### DATASET RECORDS

Lemma filter_dict_set_out k v (d : list (K * V)) :
  f (k, v) = false → (∀ v0, dict_get k d = Some v0 → f (k, v0) = false) →
  List.filter f (dict_set k v d) = List.filter f d.
Proof.
  intros Hv. induction d as [|[k' v'] d IH]; cbn [dict_get dict_set]; intros Hold; [cbn; by rewrite Hv|].
  destruct (decide (k' = k)) as [->|Hne]; cbn.
  - by rewrite Hv, (Hold v').
  - by rewrite (IH Hold).
Qed.

Lemma elem_of_dict_set k v (d : list (K * V)) x : x ∈ dict_set k v d → x ∈ d ∨ x = (k, v).
Proof.
  induction d as [|[k' v'] d IH]; cbn; [intros ->%list_elem_of_singleton; by right|].
  destruct (decide (k' = k)) as [->|Hne]; intros [->|Hx]%elem_of_cons; [by right|left; by right|left; by left|].
  destruct (IH Hx) as [?|?]; [left; by right|by right].
Qed.

Lemma dict_get_NoDup k v (d : list (K * V)) : NoDup d.*1 → (k, v) ∈ d → dict_get k d = Some v.
Proof.
  induction d as [|[k' v'] d IH]; cbn; [intros _ []%not_elem_of_nil|].
  intros [Hn Hnd]%NoDup_cons [[= -> ->]|Hin]%elem_of_cons; [by rewrite decide_True|].
  rewrite decide_False; [by apply IH|]. intros ->. apply Hn. apply list_elem_of_fmap. by exists (k, v).
Qed.

Lemma dict_get_filter k v (d : list (K * V)) :
  NoDup d.*1 → dict_get k (List.filter f d) = Some v → dict_get k d = Some v ∧ f (k, v) = true.
Proof.
  intros Hnd Hg. apply dict_get_elem, list_elem_of_In, filter_In in Hg as [Hin Hf].
  split; [|done]. by apply dict_get_NoDup; [|apply list_elem_of_In].
Qed.
End filter_dict.

(** ** One call's part of the store *)

Notation call_key := (string * string)%type.

Definition call_of (q : ModelRequest) : call_key := (mq_tenant_id q, mq_call_id q).
Definition key_of (v : ModelReservation) : call_key := (mv_tenant_id v, mv_reservation_id v).
Definition in_call (k : call_key) (x : (string * string) * ModelCallRecord) : bool := of_call k.1 k.2 x.2.
Definition own_records (k : call_key) (s : model_store) : list ((string * string) * ModelCallRecord) :=
  List.filter (in_call k) (_records s).

Definition billed_cost (x : (string * string) * ModelCallRecord) : Z :=
  if is_billed x.2 then cost_or_0 x.2 else 0.

(** What the provider charged for a call so far *)
Definition billed (k : call_key) (s : model_store) : Z := sum_of billed_cost (own_records k s).

Definition same_call (k : call_key) (s s' : model_store) : Prop :=
  dict_get k (_reservations s') = dict_get k (_reservations s)
  ∧ _finalized s' !! k = _finalized s !! k ∧ own_records k s' = own_records k s.

Lemma consumed_billed s v :
  _consumed_cost s v = match _finalized s !! key_of v with
                       | None | Some true => mv_reserved_cost_microunits v
                       | Some false => billed (key_of v) s
                       end.
Proof.
  unfold _consumed_cost, billed, own_records, records, key_of.
  destruct (_finalized s !! _) as [[]|]; [done| |done].
  rewrite !sum_of_filter. induction (_records s) as [|[k c] l IH]; [done|].
  cbn [fmap list_fmap snd]. rewrite !sum_of_cons. cbn [fmap] in IH. rewrite IH.
  unfold billed_cost, in_call. cbn [fst snd]. by destruct (of_call _ _ c), (is_billed c).
Qed.

Lemma tenant_consumed_sum s t :
  tenant_consumed s t
  = sum_of (λ v, if bool_decide (mv_tenant_id v = t) then _consumed_cost s v else 0) (_reservations s).*2.
Proof. apply sum_of_filter. Qed.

######

REQUIRED WORK: In full and verbatim, transcribe the data.

WORKED SOLUTION:
Lemma filter_dict_set_out k v (d : list (K * V)) :
  f (k, v) = false → (∀ v0, dict_get k d = Some v0 → f (k, v0) = false) →
  List.filter f (dict_set k v d) = List.filter f d.
Proof.
  intros Hv. induction d as [|[k' v'] d IH]; cbn [dict_get dict_set]; intros Hold; [cbn; by rewrite Hv|].
  destruct (decide (k' = k)) as [->|Hne]; cbn.
  - by rewrite Hv, (Hold v').
  - by rewrite (IH Hold).
Qed.

Lemma elem_of_dict_set k v (d : list (K * V)) x : x ∈ dict_set k v d → x ∈ d ∨ x = (k, v).
Proof.
  induction d as [|[k' v'] d IH]; cbn; [intros ->%list_elem_of_singleton; by right|].
  destruct (decide (k' = k)) as [->|Hne]; intros [->|Hx]%elem_of_cons; [by right|left; by right|left; by left|].
  destruct (IH Hx) as [?|?]; [left; by right|by right].
Qed.

Lemma dict_get_NoDup k v (d : list (K * V)) : NoDup d.*1 → (k, v) ∈ d → dict_get k d = Some v.
Proof.
  induction d as [|[k' v'] d IH]; cbn; [intros _ []%not_elem_of_nil|].
  intros [Hn Hnd]%NoDup_cons [[= -> ->]|Hin]%elem_of_cons; [by rewrite decide_True|].
  rewrite decide_False; [by apply IH|]. intros ->. apply Hn. apply list_elem_of_fmap. by exists (k, v).
Qed.

Lemma dict_get_filter k v (d : list (K * V)) :
  NoDup d.*1 → dict_get k (List.filter f d) = Some v → dict_get k d = Some v ∧ f (k, v) = true.
Proof.
  intros Hnd Hg. apply dict_get_elem, list_elem_of_In, filter_In in Hg as [Hin Hf].
  split; [|done]. by apply dict_get_NoDup; [|apply list_elem_of_In].
Qed.
End filter_dict.

(** ** One call's part of the store *)

Notation call_key := (string * string)%type.

Definition call_of (q : ModelRequest) : call_key := (mq_tenant_id q, mq_call_id q).
Definition key_of (v : ModelReservation) : call_key := (mv_tenant_id v, mv_reservation_id v).
Definition in_call (k : call_key) (x : (string * string) * ModelCallRecord) : bool := of_call k.1 k.2 x.2.
Definition own_records (k : call_key) (s : model_store) : list ((string * string) * ModelCallRecord) :=
  List.filter (in_call k) (_records s).

Definition billed_cost (x : (string * string) * ModelCallRecord) : Z :=
  if is_billed x.2 then cost_or_0 x.2 else 0.

(** What the provider charged for a call so far *)
Definition billed (k : call_key) (s : model_store) : Z := sum_of billed_cost (own_records k s).

Definition same_call (k : call_key) (s s' : model_store) : Prop :=
  dict_get k (_reservations s') = dict_get k (_reservations s)
  ∧ _finalized s' !! k = _finalized s !! k ∧ own_records k s' = own_records k s.

Lemma consumed_billed s v :
  _consumed_cost s v = match _finalized s !! key_of v with
                       | None | Some true => mv_reserved_cost_microunits v
                       | Some false => billed (key_of v) s
                       end.
Proof.
  unfold _consumed_cost, billed, own_records, records, key_of.
  destruct (_finalized s !! _) as [[]|]; [done| |done].
  rewrite !sum_of_filter. induction (_records s) as [|[k c] l IH]; [done|].
  cbn [fmap list_fmap snd]. rewrite !sum_of_cons. cbn [fmap] in IH. rewrite IH.
  unfold billed_cost, in_call. cbn [fst snd]. by destruct (of_call _ _ c), (is_billed c).
Qed.

Lemma tenant_consumed_sum s t :
  tenant_consumed s t
  = sum_of (λ v, if bool_decide (mv_tenant_id v = t) then _consumed_cost s v else 0) (_reservations s).*2.
Proof. apply sum_of_filter. Qed.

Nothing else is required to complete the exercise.